> _Task goal_
Report every line below that holds the word "yields".

◆ ◆ ◆ ◆

(** * Deployment orchestration scripts: a shallow embedding

    The three scripts of the repository are embedded module by module:
    - [HealthCheck] : src/health_check_script.py (class HealthChecker)
    - [Deploy]      : src/deploy_script.py (class DeploymentManager, main)
    - [Rollback]    : src/rollback_script.py (class RollbackManager, main)
    [Py] holds the Python values and exceptions they share, [Aws] the
    service calls and the state of a run, [Samples] concrete environments.

    The cloud services, the HTTP endpoint, the clocks and the object store
    are outside the repository.  Their answers are supplied by the
    environment as scripts (lists of successive responses); a poll loop
    that outlives its script yields [None], which stands for "still
    polling".  Every service call may raise. *)

From Stdlib Require Import ZArith QArith Lia.
From stdpp Require Import base strings gmap list sorting.

Set Warnings "-register-all".
Open Scope Z_scope.

(** * Python values and control effects *)
Module Py.

(** The exception classes that the scripts meet.  [RequestException] stands
    for requests.exceptions.RequestException and its transport subclasses
    (ConnectionError, Timeout, ...); [JSONDecodeError] is
    requests.exceptions.JSONDecodeError, which the requests library declares
    as a subclass of InvalidJSONError and hence of RequestException;
    [ClientError] is botocore's. The others are Python's built-in classes;
    none of them derives from RequestException. *)
Inductive exn : Type :=
  | RequestException
  | JSONDecodeError
  | ClientError
  | AttributeError
  | KeyError
  | TypeError
  | ValueError
  | ZeroDivisionError
  | OverflowError
  | RecursionError.

(** [isinstance(e, requests.exceptions.RequestException)] *)
Definition is_RequestException (e : exn) : bool :=
  match e with
  | RequestException | JSONDecodeError => true
  | _ => false
  end.

(** A call either returns a value or raises. *)
Inductive result (A : Type) : Type :=
  | Return (a : A)
  | Raise (e : exn).
Arguments Return {A} a.
Arguments Raise {A} e.

#[global] Instance result_ret : MRet result := fun _ a => Return a.
#[global] Instance result_bind : MBind result := fun _ _ k r =>
  match r with
  | Return a => k a
  | Raise e => Raise e
  end.

(** [try: body  except RequestException: handler] *)
Definition except_RequestException {A} (body handler : result A) : result A :=
  match body with
  | Return a => Return a
  | Raise e => if is_RequestException e then handler else Raise e
  end.

(** JSON documents as [json.loads] and [response.json()] deliver them.
    A Python dict is kept as an association list in insertion order; a
    number is an int of any size or a finite float (the non-finite floats
    that the decoder also accepts are not represented). *)
Inductive json : Type :=
  | JNull
  | JBool (b : bool)
  | JNum (x : Q)
  | JStr (s : string)
  | JList (l : list json)
  | JObj (m : list (string * json)).
(** Every document a session reaches, from the constructor through any
    commands, returning or raising, has its current tag at a soup or
    element of the store: the hypothesis the statements on appending make
    holds throughout. *)
Lemma session_insertion_point (be : string → bool) (so : pyset → list string) (bs : parser)
    (args : list value) (nl2br : bool) (kwargs : list (string * value))
    (cs : list cmd) (d d' : SimpleDoc) (r : outcome unit) :
  SimpleDoc__init__ bs args nl2br kwargs = Ok d →
  run be so bs cs d = (d', r) →
  ∃ p, insertion_point d' p.
Proof.
  intros Hinit Hrun. apply wf_insertion_point.
  apply (keeps_run be so bs cs d d' r); [by eapply wf_init | done].
Qed.

(** ** The repository's tests, replayed on the embedding *)

Example test_cdata_end :
  cdata_sections (Py.split "A CDATA section should end with ]]>" "]]>")
  = ["A CDATA section should end with ]]"; ">"].
Proof. reflexivity. Qed.

Example test_cdata_plain :
  cdata_sections (Py.split "6 > 8 & 54" "]]>") = ["6 > 8 & 54"].
Proof. reflexivity. Qed.

Example test_text_nl2br :
  nl2br_nodes (Py.newline_split ("Hello" +:+ LF +:+ "world!"))
  = [NavigableString "Hello"; empty_element "br" ∅; NavigableString "world!"].
Proof. reflexivity. Qed.

Example test_text_crlf :
  Py.newline_split ("One" +:+ CRLF +:+ "Two" +:+ CRLF +:+ "Three" +:+ CRLF +:+ CRLF)
  = ["One"; "Two"; "Three"; ""; ""].
Proof. reflexivity. Qed.

Example test_text_escape :
  html_escape (VStr "1 < 2 > 1") = Ok "1 &lt; 2 &gt; 1" ∧
  html_escape (VStr "&") = Ok "&amp;" ∧
  html_escape (VInt (-16)) = Ok "-16".
Proof. by vm_compute. Qed.

Example test_attrs_stag :
  ∃ a, stag no_void "img" [] [("src", VStr "squirrel.jpg"); ("klass", VStr "animal")]
         (new_doc false)
       = (append_nodes 0 [empty_element "img" a] (new_doc false), Ok tt) ∧
       a !! "class" = Some (VStr "animal") ∧ a !! "klass" = None ∧
       a !! "src" = Some (VStr "squirrel.jpg").
Proof. eexists. split; [by vm_compute |]. by vm_compute. Qed.

Example test_attrs_no_value :
  _attributes [VStr "raised"] [] = Ok {["raised" := ATTR_NO_VALUE]}.
Proof. reflexivity. Qed.

Example test_html_classes :
  ∃ d' T,
    run no_void by_elements (parses_to 0)
      [With "p" [] [("klass", VStr "news")]
         [AddClass ["highlight"; "today"]; DiscardClass ["news"];
          ToggleClass "active" true;
          With "a" [] [("href", VStr "/"); ("klass", VStr "small useless")]
            [DiscardClass ["useless"]];
          With "a" [] [("href", VStr "/"); ("klass", VStr "important")]
            [DiscardClass ["important"]]]]
      (new_doc false) = (d', Ok tt) ∧
    current_tag d' = DocumentRoot ∧
    children_of d' 0 = [1] ∧ children_of d' 1 = [2; 3] ∧
    (attrs <$> (match nodes d' !! 1 with Some (Element e) => Some e | _ => None end)
     = Some T) ∧
    class_tokens T = {["highlight"; "today"; "active"]} ∧
    (class_tokens <$> (attrs <$> (match nodes d' !! 2 with
                                  | Some (Element e) => Some e | _ => None end))
     = Some {["small"]}) ∧
    (attrs <$> (match nodes d' !! 3 with Some (Element e) => Some e | _ => None end)
     = Some {["href" := VStr "/"]}).
Proof.
  eexists _, _. split; [by vm_compute |].
  split; [reflexivity |]. split; [reflexivity |]. split; [reflexivity |].
  split; [reflexivity |]. split; [by vm_compute |]. split; by vm_compute.
Qed.
(** * Graphical analysis of PET time-activity curves (pet_cli/graphical_analysis.py)

    Shallow embedding of the numerical core of [graphical_analysis.py]:
    the trapezoidal cumulative integral, the threshold locator, the
    least-squares line fit and the Patlak / Logan / alternative Logan
    transforms with their dispatcher.

    Modelling choices:
    - a 1-D numpy array of float64 is a [list Q]; arithmetic is exact
      rational arithmetic (division by zero yields 0 in [Q], where numpy
      yields inf/nan; no statement below depends on that case);
    - an operation that raises in Python returns [None];
    - elementwise array operations follow numpy broadcasting for 1-D
      arrays (equal lengths, or one operand of length 1);
    - [x[t:]] follows Python slicing, negative starts counting from the end. *)

From Stdlib Require Import QArith Qfield Qround Lqa List ZArith Lia Bool.
From Stdlib Require Import Sorting.Mergesort Sorting.Permutation Sorting.Sorted Orders.
From Stdlib Require String.
Import (notations) String.
Import ListNotations.

Open Scope Q_scope.

Module NumpyModel.

(** Elementwise binary operation on two 1-D arrays, with broadcasting. *)
Definition bcast (f : Q -> Q -> Q) (xs ys : list Q) : option (list Q) :=
  if Nat.eqb (length xs) (length ys) then Some (map (fun p => f (fst p) (snd p)) (combine xs ys))
  else match xs, ys with
       | [x], _ => Some (map (f x) ys)
       | _, [y] => Some (map (fun x => f x y) xs)
       | _, _ => None
       end.

(** [np.diff] of a 1-D array. *)
Fixpoint diff (xs : list Q) : list Q :=
  match xs with
  | x :: ((y :: _) as r) => (y - x) :: diff r
  | _ => []
  end.

(** [np.cumsum]: running sum, accumulated left to right. *)
Fixpoint cumsum_acc (acc : Q) (xs : list Q) : list Q :=
  match xs with
  | [] => []
  | x :: r => (acc + x) :: cumsum_acc (acc + x) r
  end.

Definition cumsum (xs : list Q) : list Q :=
  match xs with
  | [] => []
  | x :: r => x :: cumsum_acc x r
  end.

(** [a[1:]] and [a[:-1]]. *)
Definition tail_from1 (xs : list Q) : list Q := skipn 1 xs.
Definition drop_last (xs : list Q) : list Q := firstn (length xs - 1) xs.

(** Python slice start [t] of [a[t:]] resolved against the length. *)
Definition slice_start (len : nat) (t : Z) : nat :=
  if (t <? 0)%Z then Z.to_nat (Z.max 0 (Z.of_nat len + t))
  else Nat.min (Z.to_nat t) len.

Definition py_slice_from {A} (xs : list A) (t : Z) : list A :=
  skipn (slice_start (length xs) t) xs.

(** Strict comparison of two floats, [x < y]. *)
Definition Qlt_bool (x y : Q) : bool := negb (Qle_bool y x).

(** Sum of a 1-D array. *)
Definition qsum (xs : list Q) : Q := fold_right Qplus 0 xs.

(** [np.max] of a 1-D array, scanning left to right; raises on an empty array. *)
Definition max_step (m y : Q) : Q := if Qlt_bool m y then y else m.

Definition np_max (xs : list Q) : option Q :=
  match xs with
  | [] => None
  | x :: r => Some (fold_left max_step r x)
  end.

(** [np.argwhere(mask)[0, 0]] for a 1-D boolean mask: the first index where
    the mask holds; [IndexError] (here [None]) if there is none. *)
Fixpoint argwhere_first_from (i : nat) (mask : list bool) : option nat :=
  match mask with
  | [] => None
  | b :: r => if b then Some i else argwhere_first_from (S i) r
  end.

Definition argwhere_first (mask : list bool) : option nat := argwhere_first_from 0 mask.

End NumpyModel.

Import NumpyModel.

(** ** [cumulative_trapezoidal_integral] (lines 52-72)
<<
    dx = np.diff(xdata)
    cum_int = np.zeros(len(xdata))
    cum_int[0] = initial
    cum_int[1:] = np.cumsum(dx * (ydata[1:] + ydata[:-1]) / 2.0)
>>
    The slice assignment [cum_int[1:] = v] accepts a [v] of the slice's
    length, or of length 1 (broadcast). *)
Definition assign_from1 (cum : list Q) (v : list Q) : option (list Q) :=
  match cum with
  | [] => None
  | c0 :: r =>
      if Nat.eqb (length v) (length r) then Some (c0 :: v)
      else match v with
           | [a] => Some (c0 :: map (fun _ => a) r)
           | _ => None
           end
  end.

Definition cumulative_trapezoidal_integral (xdata ydata : list Q) (initial : Q)
  : option (list Q) :=
  let dx := diff xdata in
  let cum_int := repeat 0 (length xdata) in
  match cum_int with
  | [] => None                                   (* cum_int[0]: IndexError *)
  | _ :: rest =>
      let cum_int := initial :: rest in
      match bcast Qplus (tail_from1 ydata) (drop_last ydata) with
      | None => None
      | Some s =>
          match bcast Qmult dx s with
          | None => None
          | Some prod => assign_from1 cum_int (cumsum (map (fun v => v / 2) prod))
          end
      end
  end.
Lemma new_capacity s :
  Inv s →
  count_nodes (λ n : node, fInTried n.2 = false) (m_index s)
  <= ADDRMAN_NEW_BUCKET_COUNT * ADDRMAN_BUCKET_SIZE.
Proof.
  intros HI. pose proof (inv_index _ HI) as Hok.
  apply (count_nodes_slots _ (λ k, k.1.2 * ADDRMAN_BUCKET_SIZE + k.2)
           _ (nKey s) (m_asmap s)); [done|done| |].
  - intros n1 n2 H1 H2 Ht1 Ht2.
    rewrite <- (ok_buckets _ _ _ Hok n1 H1), <- (ok_buckets _ _ _ Hok n2 H2).
    pose proof (Rebucket_slot_range (nKey s) (m_asmap s) n1.2) as [_ Hp1].
    pose proof (Rebucket_slot_range (nKey s) (m_asmap s) n2.2) as [_ Hp2].
    destruct (ByBucketExtractor (Rebucket (nKey s) (m_asmap s) n1.2))
      as [[t1 b1] p1] eqn:E1.
    destruct (ByBucketExtractor (Rebucket (nKey s) (m_asmap s) n2.2))
      as [[t2 b2] p2] eqn:E2.
    assert (t1 = t2) as ->.
    { apply (f_equal (λ k : ByBucketView, k.1.1)) in E1, E2. cbn in E1, E2.
      congruence. }
    cbn [fst snd] in *. change ADDRMAN_BUCKET_SIZE with 64 in *. intros Hc.
    assert (b1 = b2) by lia. assert (p1 = p2) by lia. congruence.
  - intros n Hn Ht. rewrite <- (ok_buckets _ _ _ Hok n Hn).
    pose proof (Rebucket_slot_range (nKey s) (m_asmap s) n.2) as [Hb Hp].
    destruct (ByBucketExtractor (Rebucket (nKey s) (m_asmap s) n.2))
      as [[t1 b1] p1].
    cbn [fst snd] in *.
    change ADDRMAN_NEW_BUCKET_COUNT with 1024 in *.
    change ADDRMAN_BUCKET_SIZE with 64 in *. lia.
Qed.

Lemma count_nodes_mono (P Q : node → Prop) `{∀ n, Decision (P n)}
    `{∀ n, Decision (Q n)} idx :
  (∀ n, n ∈ idx → P n → Q n) → count_nodes P idx <= count_nodes Q idx.
Proof.
  intros HPQ. unfold count_nodes. apply inj_le.
  induction idx as [|x l IH]; [done|].
  rewrite !filter_cons.
  assert (IH' : (length (filter P l) ≤ length (filter Q l))%nat).
  { apply IH. intros n Hn. apply HPQ. by right. }
  destruct (decide (P x)) as [HP|HP].
  - rewrite decide_True by (apply HPQ; [left|done]). cbn. lia.
  - destruct (decide (Q x)); cbn; lia.
Qed.

Lemma count_nodes_split (P Q : node → Prop) `{∀ n, Decision (P n)}
    `{∀ n, Decision (Q n)} idx :
  count_nodes P idx
  = count_nodes (λ n, P n ∧ Q n) idx + count_nodes (λ n, P n ∧ ¬ Q n) idx.
Proof.
  unfold count_nodes. induction idx as [|x l IH]; [done|].
  rewrite !filter_cons.
  destruct (decide (P x)) as [HP|HP], (decide (Q x)) as [HQ|HQ].
  - rewrite decide_True by done. rewrite decide_False by tauto. cbn. lia.
  - rewrite decide_False by tauto. rewrite decide_True by done. cbn. lia.
  - rewrite !decide_False by tauto. lia.
  - rewrite !decide_False by tauto. lia.
Qed.

Lemma table_sizes s :
  Inv s →
  0 <= nNew s <= ADDRMAN_NEW_BUCKET_COUNT * ADDRMAN_BUCKET_SIZE
  ∧ 0 <= nTried s <= ADDRMAN_TRIED_BUCKET_COUNT * ADDRMAN_BUCKET_SIZE
  ∧ AddrMan_size s = nNew s + nTried s.
Proof.
  intros HI. rewrite (inv_nNew _ HI), (inv_nTried _ HI).
  split; [split; [apply count_nodes_nonneg|]|split; [split; [apply count_nodes_nonneg|]|]].
  - etransitivity; [|apply (new_capacity s HI)].
    apply count_nodes_mono. by intros n _ [_ ?].
  - etransitivity; [|apply (tried_capacity s HI)].
    apply count_nodes_mono. by intros n _ [_ ?].
  - unfold AddrMan_size. by rewrite (vRandom_length s HI).
Qed.

End Capacity.

Section Promotion.
Context `{NT : NetTypes} {NL : NetLaws}.
Implicit Types (idx : list node) (n x y c : node) (p it : ptr) (e : AddrInfo)
  (a : CService) (s : State).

◆ ◆ ◆ ◆

> _Response to this exercise_
    that outlives its script yields [None], which stands for "still
      rational arithmetic (division by zero yields 0 in [Q], where numpy
      yields inf/nan; no statement below depends on that case);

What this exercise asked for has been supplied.